• Task to complete
Repeat only the stretch of lines below that runs from the line with "- apply Forall2_nil_inv_l" through the line with "pose proof (refines_intern name", unaltered.

Content starts

(* ===== verification/LinkerSpec.v ===== *)
(** * The linker implements a map from names to definitions

    The linker interns names and keys its definitions by pairs of interned
    indices.  Its operations refine those of a map from pairs of names, errors
    and the definitions an error leaves behind included. *)
From stdpp Require Import base list gmap option strings numbers.
From S2P Require Import Prelude Types Module ModuleTypes TypeRegistry VMVal ConstEval VMOffsets Mmap RtMemory VMHeap BTree Code Instance Store.
Local Open Scope Z_scope.

(** ** The specification *)
Abbreviation definitions := (gmap (string * string) Extern).

(** Define items under a module name, one after the other. *)
Fixpoint spec_define (module : string) (items : list (string * Extern)) (a : definitions) : outcome Error unit * definitions :=
  match items with
  | [] => (Ok tt, a)
  | (name, x) :: items =>
      match a !! (module, name) with
      | Some _ => (Err (AlreadyDefined module name), a)
      | None => spec_define module items (<[(module, name) := x]> a)
      end
  end.

(** The definitions of a module. *)
Definition items_of (module : string) (a : definitions) : list (string * Extern) :=
  (fun p => (p.1.2, p.2)) <$> filter (fun p => p.1.1 = module) (map_to_list a).

(** ** Refinement *)
Record linker_inv (l : Linker) : Prop := {
  lv_index : forall s i, string2idx l !! s = Some i <-> pm_get (strings l) i = Some s;
  lv_keys : forall k x, lk_map l !! k = Some x ->
    is_Some (pm_get (strings l) (ik_module k)) /\ is_Some (pm_get (strings l) (ik_name k)) }.

Record refines (l : Linker) (a : definitions) : Prop := {
  rf_inv : linker_inv l;
  rf_get : forall m n, linker_get l m n = a !! (m, n) }.

Lemma refines_new : refines linker_new ∅.
Proof.
  split; [split|].
  - intros s i. cbn. split; [done|]. unfold pm_get. destruct (0 <=? i); by rewrite ?lookup_nil.
  - done.
  - done.
Qed.

Lemma linker_get_key l m n i j : linker_inv l -> pm_get (strings l) i = Some m -> pm_get (strings l) j = Some n ->
  linker_get l m n = lk_map l !! mkImportKey j i.
Proof.
  intros Hl Hi Hj. apply (lv_index _ Hl) in Hi, Hj. unfold linker_get. rewrite Hi. cbn. by rewrite Hj.
Qed.

(** *** Interning *)
Lemma intern_str_ok s l (r := intern_str s l) : linker_inv l ->
  linker_inv r.2 /\ pm_get (strings r.2) r.1 = Some s /\ (forall i t, pm_get (strings l) i = Some t -> pm_get (strings r.2) i = Some t) /\
  lk_map r.2 = lk_map l.
Proof.
  intros Hl. subst r. unfold intern_str. destruct (string2idx l !! s) as [i|] eqn:Hs; cbn.
  { split; [done|]. split; [by apply (lv_index _ Hl)|done]. }
  assert (Hold : forall i t, pm_get (strings l) i = Some t -> pm_get (strings l ++ [s]) i = Some t)
    by (intros; by apply pm_get_push_old).
  split; [|split; [apply pm_get_push_new|done]]. split; cbn.
  - intros t i. split.
    + intros [[<- <-]|[Hne Hi]]%lookup_insert_Some; [apply pm_get_push_new|]. by apply Hold, (lv_index _ Hl).
    + intros [Hi|[-> ->]]%pm_get_push_inv.
      * apply (lv_index _ Hl) in Hi. rewrite lookup_insert_ne; [done|]. intros ->. congruence.
      * by rewrite lookup_insert_eq.
  - intros k x Hk. destruct (lv_keys _ Hl k x Hk) as [[m Hm] [n Hn]].
    rewrite (Hold _ _ Hm), (Hold _ _ Hn). eauto.
Qed.

Lemma linker_get_intern s l m n : linker_inv l -> linker_get (intern_str s l).2 m n = linker_get l m n.
Proof.
  intros Hl. destruct (intern_str_ok s l Hl) as (Hl' & Hs & Hold & Hmap).
  destruct (linker_get l m n) as [x|] eqn:Hg.
  - unfold linker_get in Hg. apply bind_Some in Hg as (i & Hi & (j & Hj & Hk)%bind_Some).
    apply (lv_index _ Hl) in Hi, Hj. rewrite (linker_get_key _ m n i j Hl'); [by rewrite Hmap|by apply Hold|by apply Hold].
  - destruct (linker_get (intern_str s l).2 m n) as [x|] eqn:Hg'; [|done]. exfalso.
    unfold linker_get in Hg'. apply bind_Some in Hg' as (i & Hi & (j & Hj & Hk)%bind_Some).
    rewrite Hmap in Hk. destruct (lv_keys _ Hl _ _ Hk) as [[m' Hm'] [n' Hn']]. cbn in Hm', Hn'.
    apply (lv_index _ Hl') in Hi, Hj. pose proof (Hold _ _ Hm') as E1. pose proof (Hold _ _ Hn') as E2.
    rewrite Hi in E1. rewrite Hj in E2. injection E1 as <-. injection E2 as <-.
    rewrite (linker_get_key l m n i j Hl Hm' Hn') in Hg. congruence.
Qed.

Lemma refines_intern s l a : refines l a -> refines (intern_str s l).2 a.
Proof.
  intros [Hl Hg]. split; [by apply intern_str_ok|]. intros m n. by rewrite linker_get_intern.
Qed.

(** *** Inserting *)
Definition keyed (l : Linker) (k : ImportKey) (m n : string) : Prop :=
  pm_get (strings l) (ik_module k) = Some m /\ pm_get (strings l) (ik_name k) = Some n.

Lemma linker_insert_ok l a k x m n : refines l a -> keyed l k m n ->
  match a !! (m, n) with
  | Some _ => linker_insert k x l = (Err (AlreadyDefined m n), l)
  | None => exists l', linker_insert k x l = (Ok tt, l') /\ refines l' (<[(m, n) := x]> a) /\
      forall k m n, keyed l k m n -> keyed l' k m n
  end.
Proof.
  intros [Hl Hg] [Hm Hn]. unfold linker_insert.
  assert (Hk : lk_map l !! k = a !! (m, n)) by (rewrite <- Hg, (linker_get_key l m n _ _ Hl Hm Hn); by destruct k).
  rewrite Hk. destruct (a !! (m, n)) as [y|] eqn:Ha.
  { unfold pm_index. rewrite Hm. cbn [unwrap mbind outcome_bind]. by rewrite Hn. }
  eexists. split; [done|]. split; [|by intros k' m' n']. split; [split; cbn|].
  - apply (lv_index _ Hl).
  - intros k' x' [[<- _]|[_ Hk']]%lookup_insert_Some; [split; by eexists|]. by eapply lv_keys.
  - intros m' n'. unfold linker_get. cbn [string2idx lk_map].
    destruct (decide ((m, n) = (m', n'))) as [[= <- <-]|Hne].
    + rewrite lookup_insert_eq. rewrite (proj2 (lv_index _ Hl m _) Hm). cbn [mbind option_bind].
      rewrite (proj2 (lv_index _ Hl n _) Hn). cbn [mbind option_bind]. destruct k. apply lookup_insert_eq.
    + rewrite lookup_insert_ne by done. rewrite <- Hg. unfold linker_get.
      destruct (string2idx l !! m') as [i|] eqn:Hi; [|done]. cbn. destruct (string2idx l !! n') as [j|] eqn:Hj; [|done]. cbn.
      rewrite lookup_insert_ne; [done|]. intros ->. apply Hne. apply (lv_index _ Hl) in Hi, Hj. cbn in Hm, Hn. congruence.
Qed.

(** Inserting items under keys that stand for their names. *)
Lemma insert_items_ok module (items : list (string * Extern)) keys l a :
  refines l a -> Forall2 (fun p k => keyed l k.1 module p.1 /\ k.2 = p.2) items keys ->
  exists r l' a', sm_for (fun p => linker_insert p.1 p.2) keys l = (r, l') /\
    spec_define module items a = (r, a') /\ refines l' a'.
Proof.
  intros Hr Hf. revert l a Hr Hf. induction items as [|[n x] items IH] in keys |- *; intros l a Hr Hf.
  - apply Forall2_nil_inv_l in Hf as ->. exists (Ok tt), l, a. done.
  - apply Forall2_cons_inv_l in Hf as ([k y] & keys' & [Hk Hy] & Hf & ->). cbn in Hk, Hy. subst y. cbn [sm_for spec_define].
    pose proof (linker_insert_ok l a k x module n Hr Hk) as Hi. destruct (a !! (module, n)).
    + exists (Err (AlreadyDefined module n)), l, a. split; [|done]. unfold mbind, sm_bind. cbn [fst snd]. by rewrite Hi.
    + destruct Hi as (l1 & Hi & Hr1 & Hkeep). destruct (IH keys' l1 _ Hr1) as (r & l' & a' & H1 & H2 & H3).
      * eapply list.Forall2_impl; [exact Hf|]. intros p q [? ?]. split; [by apply Hkeep|done].
      * exists r, l', a'. split; [|done]. unfold mbind, sm_bind. cbn [fst snd]. by rewrite Hi.
Qed.

(** *** Operations *)
Lemma keyed_intern s l k m n : linker_inv l -> keyed l k m n -> keyed (intern_str s l).2 k m n.
Proof. intros Hl [Hm Hn]. destruct (intern_str_ok s l Hl) as (_ & _ & Hold & _). split; by apply Hold. Qed.

Lemma import_key_ok module name l a (r := import_key module (Some name) l) : refines l a ->
  refines r.2 a /\ keyed r.2 r.1 module name /\ forall k m n, keyed l k m n -> keyed r.2 k m n.
Proof.
  intros Hr. subst r. cbn. pose proof (refines_intern module l a Hr) as Hr1.
  pose proof (refines_intern name _ a Hr1) as Hr2.
  destruct (intern_str_ok module l (rf_inv _ _ Hr)) as (_ & Hm & _ & _).
  destruct (intern_str_ok name _ (rf_inv _ _ Hr1)) as (_ & Hn & Hold & _).
  split; [done|]. split; [by split; [apply Hold|]|]. intros k m n Hk. by apply keyed_intern, keyed_intern; [apply Hr1|apply Hr|].
Qed.

Lemma import_keys_ok module exps l a (r := import_keys module exps l) : refines l a ->
  refines r.2 a /\ Forall2 (fun p k => keyed r.2 k.1 module p.1 /\ k.2 = p.2) exps r.1 /\
  forall k m n, keyed l k m n -> keyed r.2 k m n.
Proof.
  subst r. revert l; induction exps as [|[n x] exps IH]; intros l Hr; cbn [import_keys fst snd]; [by split; [|split; [constructor|]]|].
  destruct (import_key_ok module n l a Hr) as (Hr1 & Hk & Hkeep).
  destruct (IH _ Hr1) as (Hr2 & Hf & Hkeep2). split; [done|]. split.
  - constructor; [|done]. split; [|done]. by apply Hkeep2.
  - intros k m' n' Hk'. by apply Hkeep2, Hkeep.
Qed.

Lemma define_exports_ok module exps l a : refines l a ->
  exists r l' a', define_exports module exps l = (r, l') /\ spec_define module exps a = (r, a') /\ refines l' a'.
Proof.
  intros Hr. destruct (import_keys_ok module exps l a Hr) as (Hr1 & Hf & _).
  unfold define_exports, mbind, sm_bind, sm_run. cbn. by apply insert_items_ok.
Qed.

Lemma sm_for_fmap {S X Y} (g : X -> Y) (f : Y -> SM S Error unit) l s :
  sm_for f (g <$> l) s = sm_for (fun x => f (g x)) l s.
Proof.
  revert s; induction l as [|x l IH]; intros s; cbn; [done|]. unfold mbind, sm_bind. destruct (f (g x) s) as [[]?]; [apply IH|done..].
Qed.

Lemma items_of_elem module a n x : (n, x) ∈ items_of module a <-> a !! (module, n) = Some x.
Proof.
  unfold items_of. rewrite list_elem_of_fmap. split.
  - intros ([[m n'] x'] & [= -> ->] & Hin). apply list_elem_of_filter in Hin as [Hm Hin]. cbn in Hm. subst m.
    by apply elem_of_map_to_list in Hin.
  - intros Ha. exists ((module, n), x). split; [done|]. apply list_elem_of_filter. split; [done|]. by apply elem_of_map_to_list.
Qed.

Lemma items_of_nodup module a : NoDup (items_of module a).
Proof.
  apply NoDup_fmap_2_strong.
  - intros [[m n] x] [[m' n'] x'] Hx Hy. apply list_elem_of_filter in Hx as [Hx _], Hy as [Hy _]. cbn in *. congruence.
  - apply list.NoDup_filter, NoDup_map_to_list.
Qed.

(** The names of the items an iteration finds under a module. *)
Definition named (l : Linker) (p : ImportKey * Extern) : string * Extern := (default EmptyString (pm_get (strings l) (ik_name p.1)), p.2).

Lemma named_items l a module mi found : refines l a -> pm_get (strings l) mi = Some module ->
  found ≡ₚ map_to_list (lk_map l) ->
  named l <$> filter (fun p => ik_module p.1 = mi) found ≡ₚ items_of module a.
Proof.
  intros [Hl Hg] Hmi Hperm.
  assert (Hin : forall p, p ∈ filter (fun p => ik_module p.1 = mi) found -> exists n, p.1 = mkImportKey (ik_name p.1) mi /\
      pm_get (strings l) (ik_name p.1) = Some n /\ lk_map l !! p.1 = Some p.2).
  { intros [k x] [Hk Hx]%list_elem_of_filter. cbn in *. rewrite Hperm in Hx. apply elem_of_map_to_list in Hx.
    destruct (lv_keys _ Hl k x Hx) as [_ [n Hn]]. exists n. destruct k. cbn in *. by subst. }
  apply NoDup_Permutation; [|apply items_of_nodup|].
  - apply NoDup_fmap_2_strong; [|apply list.NoDup_filter; rewrite Hperm; apply NoDup_map_to_list].
    intros [k x] [k' x'] Hx Hy [= En Ex]. destruct (Hin _ Hx) as (n & E1 & E2 & _), (Hin _ Hy) as (n' & E1' & E2' & _). cbn in *.
    rewrite E2, E2' in En. cbn in En. subst n'. apply (lv_index _ Hl) in E2, E2'. rewrite E2 in E2'. injection E2' as E2'.
    rewrite E1, E1', E2', Ex. done.
  - intros [n x]. rewrite items_of_elem, <- Hg, list_elem_of_fmap. split.
    + intros ([k y] & [= -> ->] & Hp). destruct (Hin _ Hp) as (n & E1 & E2 & E3). cbn in *. rewrite E2. cbn.
      rewrite (linker_get_key l module n mi (ik_name k) Hl Hmi E2), <- E1. done.
    + intros Hx. pose proof Hx as Hx'. unfold linker_get in Hx. apply bind_Some in Hx as (i & Hi & (j & Hj & Hk)%bind_Some).
      apply (lv_index _ Hl) in Hi, Hj.
      assert (i = mi) as -> by (apply (lv_index _ Hl) in Hi, Hmi; congruence).
      exists (mkImportKey j mi, x). split; [unfold named; cbn; by rewrite Hj|].
      apply list_elem_of_filter. split; [done|]. rewrite Hperm. by apply elem_of_map_to_list.
Qed.

Lemma alias_module_ok iter module as_module l a : refines l a -> (forall m, iter m ≡ₚ map_to_list m) ->
  exists items r l' a', items ≡ₚ items_of module a /\ alias_module iter module as_module l = (r, l') /\
    spec_define as_module items a = (r, a') /\ refines l' a'.
Proof.
  intros Hr Hiter. set (l1 := (intern_str module l).2). set (l2 := (intern_str as_module l1).2).
  pose proof (refines_intern module l a Hr) as Hr1. pose proof (refines_intern as_module l1 a Hr1) as Hr2. fold l1 in Hr1. fold l2 in Hr2.
  destruct (intern_str_ok module l (rf_inv _ _ Hr)) as (_ & Hm & _ & _).
  destruct (intern_str_ok as_module l1 (rf_inv _ _ Hr1)) as (_ & Ha & Hold & _). fold l1 in Hm. fold l2 in Ha, Hold.
  set (mi := (intern_str module l).1) in *. set (ai := (intern_str as_module l1).1) in *.
  set (found := filter (fun p => ik_module p.1 = mi) (iter (lk_map l2))).
  destruct (insert_items_ok as_module (named l2 <$> found) ((fun p => (mkImportKey (ik_name p.1) ai, p.2)) <$> found) l2 a Hr2)
    as (r & l' & a' & H1 & H2 & H3).
  { rewrite Forall2_fmap. apply Forall_Forall2_diag. apply list.Forall_forall. intros [k x] Hk. cbn.
    split; [|done]. split; [done|]. cbn. subst found. apply list_elem_of_filter in Hk as [_ Hk]. rewrite Hiter in Hk.
    apply elem_of_map_to_list in Hk. destruct (lv_keys _ (rf_inv _ _ Hr2) _ _ Hk) as [_ [n Hn]]. by rewrite Hn. }
  exists (named l2 <$> found), r, l', a'. split; [|split; [|done]].
  - apply named_items; [done|by apply Hold|apply Hiter].
  - rewrite <- H1, sm_for_fmap. unfold alias_module, mbind, sm_bind, sm_run. cbn.
    fold mi l1. fold ai l2. fold found. by rewrite sm_for_fmap.
Qed.

(** C16: the linker refines a map from pairs of names: defining the exports of
    an instance and aliasing a module behave as defining their items one after
    the other, with an error that names exactly the first name already taken and
    keeps what was defined before it; and a lookup returns what the map holds.
    An alias defines the items of the source module in some order. *)
Theorem linker_refines l a (Hr : refines l a) :
  (forall module name, linker_get l module name = a !! (module, name)) /\
  (forall module exps, exists r l' a', define_exports module exps l = (r, l') /\
     spec_define module exps a = (r, a') /\ refines l' a') /\
  (forall iter module as_module, (forall m, iter m ≡ₚ map_to_list m) ->
     exists items r l' a', items ≡ₚ items_of module a /\ alias_module iter module as_module l = (r, l') /\
       spec_define as_module items a = (r, a') /\ refines l' a').
Proof.
  split; [apply Hr|]. split; [intros; by apply define_exports_ok|]. intros. by apply alias_module_ok.
Qed.

Lemma linker_refines_witness : exists l' a',
  define_exports "env" [("f", Ext_Func 0); ("m", Ext_Memory 0); ("f", Ext_Func 1)]%string linker_new
    = (Err (AlreadyDefined "env" "f"), l') /\
  refines l' a' /\ a' !! ("env", "m")%string = Some (Ext_Memory 0).
Proof.
  destruct (linker_refines linker_new ∅ refines_new) as (_ & Hd & _).
  destruct (Hd "env"%string [("f", Ext_Func 0); ("m", Ext_Memory 0); ("f", Ext_Func 1)]%string) as (r & l' & a' & H1 & H2 & H3).
  injection H2 as <- <-. exists l'. eexists. split; [exact H1|]. split; [exact H3|reflexivity].
Defined.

Content ends

• Answer
  - apply Forall2_nil_inv_l in Hf as ->. exists (Ok tt), l, a. done.
  - apply Forall2_cons_inv_l in Hf as ([k y] & keys' & [Hk Hy] & Hf & ->). cbn in Hk, Hy. subst y. cbn [sm_for spec_define].
    pose proof (linker_insert_ok l a k x module n Hr Hk) as Hi. destruct (a !! (module, n)).
    + exists (Err (AlreadyDefined module n)), l, a. split; [|done]. unfold mbind, sm_bind. cbn [fst snd]. by rewrite Hi.
    + destruct Hi as (l1 & Hi & Hr1 & Hkeep). destruct (IH keys' l1 _ Hr1) as (r & l' & a' & H1 & H2 & H3).
      * eapply list.Forall2_impl; [exact Hf|]. intros p q [? ?]. split; [by apply Hkeep|done].
      * exists r, l', a'. split; [|done]. unfold mbind, sm_bind. cbn [fst snd]. by rewrite Hi.
Qed.

(** *** Operations *)
Lemma keyed_intern s l k m n : linker_inv l -> keyed l k m n -> keyed (intern_str s l).2 k m n.
Proof. intros Hl [Hm Hn]. destruct (intern_str_ok s l Hl) as (_ & _ & Hold & _). split; by apply Hold. Qed.

Lemma import_key_ok module name l a (r := import_key module (Some name) l) : refines l a ->
  refines r.2 a /\ keyed r.2 r.1 module name /\ forall k m n, keyed l k m n -> keyed r.2 k m n.
Proof.
  intros Hr. subst r. cbn. pose proof (refines_intern module l a Hr) as Hr1.
  pose proof (refines_intern name _ a Hr1) as Hr2.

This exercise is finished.